It took a moment, but the horse began to slow until exhaustion caught up with it and it came to a gasping, panting, stop. They slid from the saddle, both relieved to be on terra firma again. Aziraphale miracled some lumps of sugar for the poor beast.

“Here you are, one for you, and one for me…There’s a nice…Crowley, what’s your horse’s name?”

Crowley shrugged.

“Nice…Apollonius. You’ll be just fine now, won’t you? Good lad.”

Crowley waited patiently as Aziraphale finished soothing the horse, a grin plastered on his face. Aziraphale had not seen that one coming, alright. Crowley had really outdone himself this time. Gone above and beyond what was asked of him, whisking Aziraphale away from that boring meathead Sir Percival and in a way that spared the angel from all that paperwork he hated so much. He had done so well.

“Crowley, what on Earth was that all about? Do you have any idea the trouble you’ve caused?”

“I—trouble? A thank you would be nice, Angel. I rescued you!”

“You-- _kidnapped_ me…right in front of a bunch of knights. And you taunted them and cackled evilly while doing it. You do realize that this sort of thing, this sort of scenario which you have drawn us into, is their entire raison d’etra. That they all live for this sort of thing? They are definitely going to come after us!”

“So what? Let them look as much as they want. They’ll never actually find us if I don’t want them to.”

“I wouldn’t be so sure about that.”

“They’ll have to give up eventually and then they’ll remember you as—as the one that got away I guess. No harm to your reputation.”

“Give up? They’ll never give up. And they’ll waste so much precious time looking. Why couldn’t you have just done as I asked and –”

“Sssssstop saying that,” Crowley cut him off. “I’m not going to do that! Why can’t you get that through your head?”
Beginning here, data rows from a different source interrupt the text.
Lemma pending_between_calls_and_unsettled_witness :
  2 - 1 ≤ pendingResponses
            (performAll [CallDetermine 1; CallDetermine 2; CallFailed] initial).
Proof.
  apply (pending_between_calls_and_unsettled
           [CallDetermine 1; CallDetermine 2; CallFailed]).
  reflexivity.
Defined.

(** X3.  While a response is pending no call is billed, however much time
    passes: when the hooks are not called, every further
    [determineInitiator] returns [Agent] and [pendingResponses] keeps
    growing. *)
Theorem no_billing_while_pending (times : list Z) (m : BillingCycleManager) :
  inCycle m = true → 0 < pendingResponses m →
  fst (determineAll times m) = replicate (length times) Agent
  ∧ pendingResponses (snd (determineAll times m))
    = pendingResponses m + Z.of_nat (length times)
  ∧ inCycle (snd (determineAll times m)) = true.
Proof.
  revert m. induction times as [|t times IH]; intros m Hc Hp.
  - simpl. repeat split; [lia | done].
  - simpl.
    assert (E : determineInitiator t m
                = (Agent, {| inCycle := true;
                             lastResponseTime := lastResponseTime m;
                             pendingResponses := pendingResponses m + 1 |})).
    { unfold determineInitiator, expireIfTimedOut, timedOut.
      assert ((pendingResponses m =? 0) = false) as -> by (apply Z.eqb_neq; lia).
      rewrite Hc. simpl. by rewrite Hc. }
    rewrite E.
    destruct (IH {| inCycle := true;
                    lastResponseTime := lastResponseTime m;
                    pendingResponses := pendingResponses m + 1 |})
      as (I1 & I2 & I3); [done | simpl; lia |].
    destruct (determineAll times _) as [vs m2]. simpl in *.
    rewrite I1, I2. repeat split; [lia | done].
Qed.

Lemma no_billing_while_pending_witness :
  fst (determineAll [1000000; 2000000; 3000000]
         (snd (determineInitiator 0 initial)))
  = [Agent; Agent; Agent].
Proof.
  apply (no_billing_while_pending [1000000; 2000000; 3000000]
           (snd (determineInitiator 0 initial)));
    [reflexivity | reflexivity].
Defined.

(** X4.  Requests that fail one after the other on a manager that has
    recorded no response are all billed, and leave the manager as they
    found it. *)
Theorem failing_requests_are_all_billed
    (times : list Z) (m : BillingCycleManager) :
  inCycle m = false → pendingResponses m = 0 → lastResponseTime m = 0 →
  serveAll (map (λ t, (t, Fails)) times) m
  = (replicate (length times) User, m).
Proof.
  intros Hc Hp Hl. induction times as [|t times IH]; [done|].
  simpl.
  assert (E : determineInitiator t m
              = (User, {| inCycle := true;
                          lastResponseTime := lastResponseTime m;
                          pendingResponses := pendingResponses m + 1 |})).
  { unfold determineInitiator, expireIfTimedOut, timedOut.
    rewrite Hc. simpl. by rewrite Hc. }
  rewrite E.
  assert (F : markRequestFailed
                {| inCycle := true;
                   lastResponseTime := lastResponseTime m;
                   pendingResponses := pendingResponses m + 1 |} = m).
  { destruct m as [c l p]. simpl in *. subst c l p. reflexivity. }
  rewrite F, IH. done.
Qed.

Lemma failing_requests_are_all_billed_witness :
  serveAll [(10, Fails); (20, Fails); (30, Fails)] initial
  = ([User; User; User], initial).
Proof.
  apply (failing_requests_are_all_billed [10; 20; 30] initial); reflexivity.
Defined.

Lemma completing_requests_from (rs : list (Z * Z)) (m : BillingCycleManager) :
  inCycle m = true → pendingResponses m = 0 →
  fst (serveAll (map (λ r, (fst r, Completes (snd r))) rs) m)
  = billedAfterGap (Some (lastResponseTime m)) rs.
Proof.
  revert m. induction rs as [|[asked finished] rs IH]; intros m Hc Hp;
    [done|].
  simpl.
  pose proof (determineInitiator_verdict asked m) as V.
  pose proof (determineInitiator_opens asked m) as O.
  pose proof (pending_after_determine asked m) as P.
  destruct (determineInitiator asked m) as [v m1]. simpl in V, O, P.
  specialize (IH (markResponseComplete finished m1)).
  destruct (serveAll _ (markResponseComplete finished m1)) as [vs m2].
  simpl in *. rewrite IH; [|done|lia]. f_equal.
  rewrite V. unfold expireIfTimedOut, timedOut.
  rewrite Hc, Hp. simpl.
  destruct (asked - lastResponseTime m >? CYCLE_TIMEOUT_MS); simpl;
    by rewrite ?Hc.
Qed.

(** X5.  Requests that complete one after the other on a fresh manager: the
    first is billed, and a later one is billed exactly when it arrives
    more than five minutes after the completion of the one before. *)
Theorem sequential_traffic_billed_after_gap (rs : list (Z * Z)) :
  fst (serveAll (map (λ r, (fst r, Completes (snd r))) rs) initial)
  = billedAfterGap None rs.
Proof.
  destruct rs as [|[asked finished] rs]; [done|].
  simpl.
  pose proof (completing_requests_from rs
                (markResponseComplete finished
                   (snd (determineInitiator asked initial)))) as H.
  simpl in H.
  destruct (serveAll _ _) as [vs m2]. simpl in *.
  by rewrite H.
Qed.

End BillingTraffic.

Section LockOrder.
Import BillingCycle LockedBilling.

Local Open Scope nat_scope.
(** * appletar: skin resolution and avatar request pipeline

    A shallow embedding of [main.go] (size rationalisation, the timing
    helper, the disk cache, the skin resolver [fetchSkin] and the request
    handler built by [fetchImageProcessThen]) together with the properties
    its specification states about them.

    Conventions.
    - Go's [uint]/[uint64]/[int64] values are [Z]; wrap-around and
      saturation are written out where the Go code can reach them.
    - Go strings and byte slices are [string] (a Go string is a byte
      sequence).
    - A Go [error] is [option E]: [None] is [nil].
    - The file system, the remote collaborators and the clock are effects:
      a computation runs in a small monad that threads the disk and the
      number of clock readings taken, and collects the calls it makes. *)

From Stdlib Require Import ZArith Lia List Bool Ascii String DecimalString.
From Stdlib Require DecimalPos.
From stdpp Require Import base option strings gmap.

Local Open Scope string_scope.
Local Open Scope list_scope.
Local Open Scope Z_scope.

(* ===================================================================== *)
(** ** Constants of [main.go] *)
(* ===================================================================== *)

Definition DefaultSize : Z := 180.
Definition MaxSize : Z := 300.
Definition MinSize : Z := 8.

Definition Minutes : Z := 60.
Definition Hours : Z := 60 * Minutes.
Definition Days : Z := 24 * Hours.
Definition TimeoutActualSkin : Z := 2 * Days.
Definition TimeoutFailedFetch : Z := 15 * Minutes.

(* ===================================================================== *)
(** ** [strconv.ParseUint(s, 10, 0)] *)
(* ===================================================================== *)

Module strconv.

(** The two failures of [strconv]: [ErrSyntax] and [ErrRange]. *)
Inductive NumError : Set := ErrSyntax | ErrRange.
“Because I don’t understand…,” Aziraphale trailed off, a bit taken aback by the vehemence of Crowley’s reply.

“I would never, under any circumstance, _ever_ hurt you, Angel. I can’t, alright? There’s the big secret. That’s the reason that I don’t want you and I to work against each other anymore, because if it came to an actual fight --at this point—I wouldn’t be able to. Hurting you is just not on the table for me anymore.” It was such a stupid thing to admit. That Aziraphale pretty much had free reign to carry on whatever Heavenly projects he liked and his only opposition was too squeamish to stop him.

“Oh, Crowley… I—I don’t exactly relish the idea of fighting you either, dear boy,” Aziraphale flushed. He had been deeply hurt by Crowley’s suggestion that all his hard work was pointless; that they were only ‘canceling each other out’. It hadn’t occurred to him that the suggestion was motivated by anything beyond sloth.

They both had to look away from each other, the sudden honesty of the moment too much for either of them. Fortunately, the two of them had stumbled into a Chivalric Romance and that meant that there was always a plentiful supply of bandits waiting near by to provide breaks whenever the narrative called for them. A small band of them emerged from the woods just then and made the expected remarks about having Crowley and Aziraphale outnumbered.

Crowley, smiled, grateful enough for the distraction that he didn’t think he’d do anything very awful to any of them, but drew his sword just for the look of the thing. He glanced at Aziraphale and noticed he was unarmed.

“Heh, you haven’t given your sword away again, have you Angel?”

“I—well, I didn’t think I’d be needing it anymore, did I? And Bedivere’s was rather old and chipped so I told him he could take mine…I suppose I would have had to borrow it back for our fight though, which would have been a touch awkward.”

Crowley didn’t say anything beyond a small, garbled sound of surprise. Instead he simply stepped in front of Aziraphale and raised his sword, as if the angel was in any real danger even without a weapon. Aziraphale’s heart fluttered and his knees went weak so suddenly that he almost stumbled forward. _What on Earth?_

The bandits ran at them but only got a few paces before Crowley caused them to see a sight that made the idea of toiling the rest of their lives away in humble peasantry suddenly seem wonderfully appealing. To a man, they fled back into the forest.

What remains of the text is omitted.